Regulation Knowledge & Training

The Bank Secrecy Act (BSA) is the United States’ most important anti money laundering regulation: banks and other financial institutions must ensure they meet the compliance obligations it involves. Introduced in 1970, the Bank Secrecy Act requires financial institutions to work with the US government to combat financial crime. Also known as the ‘Currency and Foreign Transactions Reporting Act’, the Bank Secrecy Act is primarily concerned with preventing money laundering, although it has been amended over the years by legislation such as the Patriot Act, which expanded its scope to include terrorist financing activities.

The Bank Secrecy Act is intended to not only aid the fight against money laundering but to ensure that banks and financial institutions are not used as tools to facilitate it. Under the Bank Secrecy Act, institutions must work to detect and monitor potential money laundering activities, and report them to the authorities so that AML enforcement actions can be taken.

The Bank Secrecy Act is administered by the Financial Crimes Enforcement Network (Fincen) which imposes a variety of compliance obligations on financial institutions. To meet those obligations, senior management should ensure that they have a detailed understanding of the legislation itself.

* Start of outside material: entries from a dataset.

(** A value within a number of at most 53 bits is rounded to one within it. *)
Lemma nearest_within (v bound p : Z) :
  (0 <= bound < 2 ^ 53)%Z -> (-1074 <= p <= 900)%Z -> (Z.abs v <= bound * 2 ^ (p + bias))%Z ->
  exists x w, nearestTo v = Some x /\ valued x w /\ (Z.abs w <= bound * 2 ^ (p + bias))%Z /\ (0 <= v -> 0 <= w)%Z.
Proof.
  intros Hb Hp Hv. assert (0 < 2 ^ (p + bias))%Z as Hpp by (apply Z.pow_pos_nonneg; unfold bias; lia).
  destruct (decide (v = 0%Z)) as [->|Hz].
  { exists (S754_zero false), 0%Z. split_and!; [done|by exists 0%Z, 0%Z|nia|done]. }
  unfold nearestTo. set (m := Z.abs v) in *. assert (0 < m)%Z as Hm by lia.
  assert (0 < 2 ^ bias)%Z as Hpb by (by apply Z.pow_pos_nonneg).
  assert (Z.log2 m < 53 + (p + bias))%Z as Hl by (apply Z.log2_lt_pow2; [lia|]; rewrite Z.pow_add_r by (unfold bias; lia); nia).
  unfold nearest. rewrite (proj2 (Z.eqb_neq m 0)), Z.log2_pow2 by (done || lia).
  set (d := if (_ <=? _)%Z then _ else _). assert (d <= 52 + p)%Z as Hd by (unfold d; case_match; lia).
  set (e := Z.max (-1074) (d - 52)). assert (-1074 <= e <= p)%Z as He by lia.
  assert (0 < 2 ^ bias * 2 ^ Z.max 0 e)%Z as Hden by (apply Z.mul_pos_pos; [done|apply Z.pow_pos_nonneg; lia]).
  assert (0 < 2 ^ Z.max 0 (- e))%Z as Hpe by (apply Z.pow_pos_nonneg; lia).
  assert (m * 2 ^ Z.max 0 (- e) <= bound * 2 ^ (p - e) * (2 ^ bias * 2 ^ Z.max 0 e))%Z as Hnum.
  { transitivity (bound * 2 ^ (p + bias) * 2 ^ Z.max 0 (- e))%Z; [nia|]. rewrite <- !Z.mul_assoc, <- !Z.pow_add_r by (unfold bias; lia).
    apply Z.eq_le_incl. do 2 f_equal. lia. }
  pose proof (roundHalfEven_le _ _ _ Hden Hnum) as Hq. pose proof (roundHalfEven_nonneg (m * 2 ^ Z.max 0 (- e)) _ Hden ltac:(nia)) as Hq0.
  set (q := roundHalfEven _ _) in *.
  assert (exists q' e', (if (q =? 2 ^ 53)%Z then (2 ^ 52, e + 1)%Z else (q, e)) = (q', e') /\ (-1074 <= e' <= p)%Z /\ (0 <= q' <= bound * 2 ^ (p - e'))%Z)
    as (q' & e' & -> & He' & Hq').
  { destruct (Z.eqb_spec q (2 ^ 53)) as [E|]; [|exists q, e; split_and!; [done|lia..]].
    assert (e < p)%Z by (destruct (decide (e = p)) as [E0|]; [rewrite E0, Z.sub_diag in Hq; cbn in Hq; lia|lia]).
    exists (2 ^ 52)%Z, (e + 1)%Z. split_and!; [done|lia..|]. rewrite E in Hq.
    replace (p - e)%Z with (p - (e + 1) + 1)%Z in Hq by lia. rewrite Z.pow_add_r, Z.pow_1_r in Hq by lia. lia. }
  rewrite (proj2 (Z.ltb_ge _ _)) by lia. destruct q' as [|qp|qp]; [|clear q Hq Hq0|lia].
  { eexists _, 0%Z. split_and!; [done|by exists 0%Z, 0%Z|nia|done]. }
  assert (0 < 2 ^ (e' + bias))%Z as Hpe' by (apply Z.pow_pos_nonneg; unfold bias; lia).
  eexists _, ((if (v <? 0)%Z then Zneg qp else Zpos qp) * 2 ^ (e' + bias))%Z.
  split_and!; [done|eexists _, e'; split_and!; [done|lia|done]| |intros ?; destruct (Z.ltb_spec v 0); [lia|apply Z.mul_nonneg_nonneg; lia]].
  rewrite Z.abs_mul, (Z.abs_eq (2 ^ _)) by lia.
  replace (p + bias)%Z with ((p - e') + (e' + bias))%Z by lia. rewrite (Z.pow_add_r 2 (p - e')), Z.mul_assoc by (unfold bias; lia).
  apply Z.mul_le_mono_nonneg_r; [lia|]. destruct (v <? 0)%Z; cbn [Z.abs]; lia.
Qed.

(** Dropping the fraction does not leave a whole bound. *)
Lemma truncated_within (x : float64) (w bound : Z) :
  valued x w -> (Z.abs w <= bound * 2 ^ bias)%Z -> exists d, truncated x = Some d /\ (Z.abs d <= bound)%Z.
Proof.
  intros (n & e & Hx & He & ->) Hw. unfold truncated. rewrite Hx. cbn. eexists. split; [done|].
  assert (0 < 2 ^ bias)%Z as Hb by (by apply Z.pow_pos_nonneg).
  rewrite Z.abs_mul, (Z.abs_eq (2 ^ _)) in Hw by (apply Z.pow_nonneg; lia). destruct (Z.leb_spec 0 e) as [H0|H0].
  - assert (0 < 2 ^ e)%Z by (by apply Z.pow_pos_nonneg). rewrite Z.pow_add_r in Hw by (unfold bias in *; lia). rewrite Z.abs_mul, (Z.abs_eq (2 ^ e)) by lia. nia.
  - assert (0 < 2 ^ (- e))%Z by (apply Z.pow_pos_nonneg; lia). rewrite <- Z.quot_abs, (Z.abs_eq (2 ^ (- e))), Z.quot_div_nonneg by lia.
    apply Z.div_le_upper_bound; [lia|]. assert (0 < 2 ^ (e + bias))%Z by (apply Z.pow_pos_nonneg; unfold bias; lia).
    assert (2 ^ bias = 2 ^ (- e) * 2 ^ (e + bias))%Z as Hbe by (rewrite <- Z.pow_add_r by (unfold bias; lia); f_equal; lia). rewrite Hbe in Hw. nia.
Qed.

Lemma subFloat_valued (x y : float64) (v w : Z) : valued x v -> valued y w -> subFloat x y = nearestTo (v - w).
Proof.
  intros (n1 & e1 & Hx & H1 & ->) (n2 & e2 & Hy & H2 & ->). unfold subFloat. rewrite Hx, Hy. cbn. rewrite rounded_value by (unfold bias; lia).
  f_equal. rewrite Z.mul_sub_distr_r, <- !Z.mul_assoc, <- !Z.pow_add_r by (unfold bias; lia). f_equal; do 2 f_equal; lia.
Qed.

Lemma mulFloat_valued (x y : float64) (v w : Z) : valued x v -> valued y w -> exists u, (u * 2 ^ bias = v * w)%Z /\ mulFloat x y = nearestTo u.
Proof.
  intros (n1 & e1 & Hx & H1 & ->) (n2 & e2 & Hy & H2 & ->). unfold mulFloat. rewrite Hx, Hy. cbn. rewrite rounded_value by (unfold bias; lia).
  eexists. split; [|done]. rewrite <- Z.mul_assoc, <- Z.pow_add_r by (unfold bias; lia).
  replace (e1 + e2 + bias + bias)%Z with ((e1 + bias) + (e2 + bias))%Z by lia. rewrite Z.pow_add_r by (unfold bias; lia). ring.
Qed.

(** A float64 in [0, 1), which is what [rand.Float64] returns. *)
Definition unitFloat (r : float64) : Prop := exists v, valued r v /\ (0 <= v < 2 ^ bias)%Z.

(** The product of a value within one and a value within a bound. *)
Lemma mul_within (v w u b c : Z) : (u * 2 ^ bias = v * w)%Z -> (Z.abs v <= b)%Z -> (Z.abs w <= c * 2 ^ bias)%Z -> (0 <= c)%Z -> (Z.abs u <= b * c)%Z.
Proof.
  intros Hu Hv Hw Hc. assert (0 < 2 ^ bias)%Z as Hp by (by apply Z.pow_pos_nonneg).
  apply (Z.mul_le_mono_pos_r _ _ (2 ^ bias)); [done|].
  transitivity (Z.abs v * Z.abs w)%Z; [rewrite <- Z.abs_mul, <- Hu, Z.abs_mul, (Z.abs_eq (2 ^ bias)) by lia; lia|nia].
Qed.

Lemma jitter_bounded (r : float64) (jitter : Z) :
  unitFloat r -> (0 <= jitter < 2 ^ 53)%Z -> exists d, jitterOf r jitter = Some d /\ (Z.abs d <= jitter)%Z.
Proof.
  intros (v & Hr & Hv) Hj. unfold jitterOf. rewrite !rounded_value by done.
  destruct (nearest_exact_value (1 * 2 ^ (-1 + bias)) 1 (-1)) as (h & -> & Hh); [lia|lia|done|].
  destruct (nearest_exact_value (2 * 2 ^ (0 + bias)) 2 0) as (t & -> & Ht); [lia|lia|done|].
  destruct (nearest_exact_value (jitter * 2 ^ (0 + bias)) jitter 0) as (j & -> & Hjj); [lia|lia|done|].
  assert (2 ^ bias = 2 * 2 ^ (-1 + bias))%Z as Hhalf by (by rewrite <- (Z.pow_add_r 2 1)).
  cbn [mbind option_bind]. rewrite (subFloat_valued r h _ _ Hr Hh).
  destruct (nearest_within (v - 1 * 2 ^ (-1 + bias)) 1 (-1)) as (a & wa & -> & Ha & Hwa & _); [lia|lia|lia|].
  cbn [mbind option_bind]. destruct (mulFloat_valued a t _ _ Ha Ht) as (u & Hu & ->). rewrite Z.add_0_l in *.
  assert (Z.abs u <= 1 * 2 ^ (-1 + bias) * 2)%Z as Hub by (eapply mul_within; [exact Hu|exact Hwa|lia|lia]).
  destruct (nearest_within u 1 0) as (b & wb & -> & Hb & Hwb & _); [lia|lia|rewrite Z.add_0_l; lia|].
  cbn [mbind option_bind]. destruct (mulFloat_valued b j _ _ Hb Hjj) as (u' & Hu' & ->). rewrite Z.add_0_l in *.
  assert (Z.abs u' <= 1 * 2 ^ bias * jitter)%Z as Hub' by (eapply mul_within; [exact Hu'|exact Hwb|lia|lia]).
  destruct (nearest_within u' jitter 0) as (c & wc & -> & Hc & Hwc & _); [done|lia|rewrite Z.add_0_l; lia|].
  cbn [mbind option_bind]. rewrite Z.add_0_l in Hwc. by eapply truncated_within.
Qed.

Bank Secrecy Act compliance: What you need to know

In order to achieve compliance with the Bank Secrecy Act, financial institutions must navigate a range of regulatory requirements which focus on reporting to, and liaising with, the authorities, and building internal AML controls. That process involves the following important considerations:

BSA AML compliance program

The BSA requires financial institutions to each develop an Anti Money Laundering (AML) program. An effective BSA-AML compliance program should suit the unique needs of the financial institution it serves, including the risk profile it faces. The principal elements of an AML compliance program are as follows:

  • Internal systems and controls: An AML program should be built around a set of written policies and procedures, designed to help employees detect and monitor money laundering activities and financial crime.
  • Compliance Officer: A principle employee should be appointed to oversee the development and implementation of their institution’s program. In addition to providing oversight for internal controls, a BSA Officer is responsible for arranging independent audits and examinations of their institutions’ AML compliance program.
  • BSA training: Basic training in Bank Secrecy Act-AML compliance should be provided to all employees. Employees with a greater level of responsibility may need advanced training or certification.
  • Independent audits: A regular schedule of independent audits should be established in order to test the ongoing effectiveness of an AML program. Audits must be conducted by qualified third-parties.

Reporting & record keeping

The Bank Secrecy Act involves numerous reporting and filing obligations with FinCen, which relate to specific risk profiles. Those obligations include:

  • Currency Transaction Reports (CTR): Currency transaction reports must be filed for cash transactions exceeding $10,000. This requirement concerns only the physical exchange of money (cash and paper) between persons.
  • Form 8300: Certain businesses, such as car dealerships, art galleries or insurance firms, which receive more than $10,000 in cash in a single transaction, or in multiple related transactions within 24 hours, must file Form 8300.
  • Suspicious Activity Reports (SAR): Transactions which involve suspected BSA violations, or terrorist financing activities, and which aggregate more than $5,000, must be detailed in a Suspicious Activity Report. SARs may be voluntarily filed for suspicious transaction below the $5,000 threshold.
  • Foreign Bank and Financial Account Report (FBAR): An annual filing requirement for individuals holding accounts with foreign banks of $10,000 and over.  While the FBAR is generally filed by the account-holder, financial professionals filing on behalf of a client must register to file as an institution.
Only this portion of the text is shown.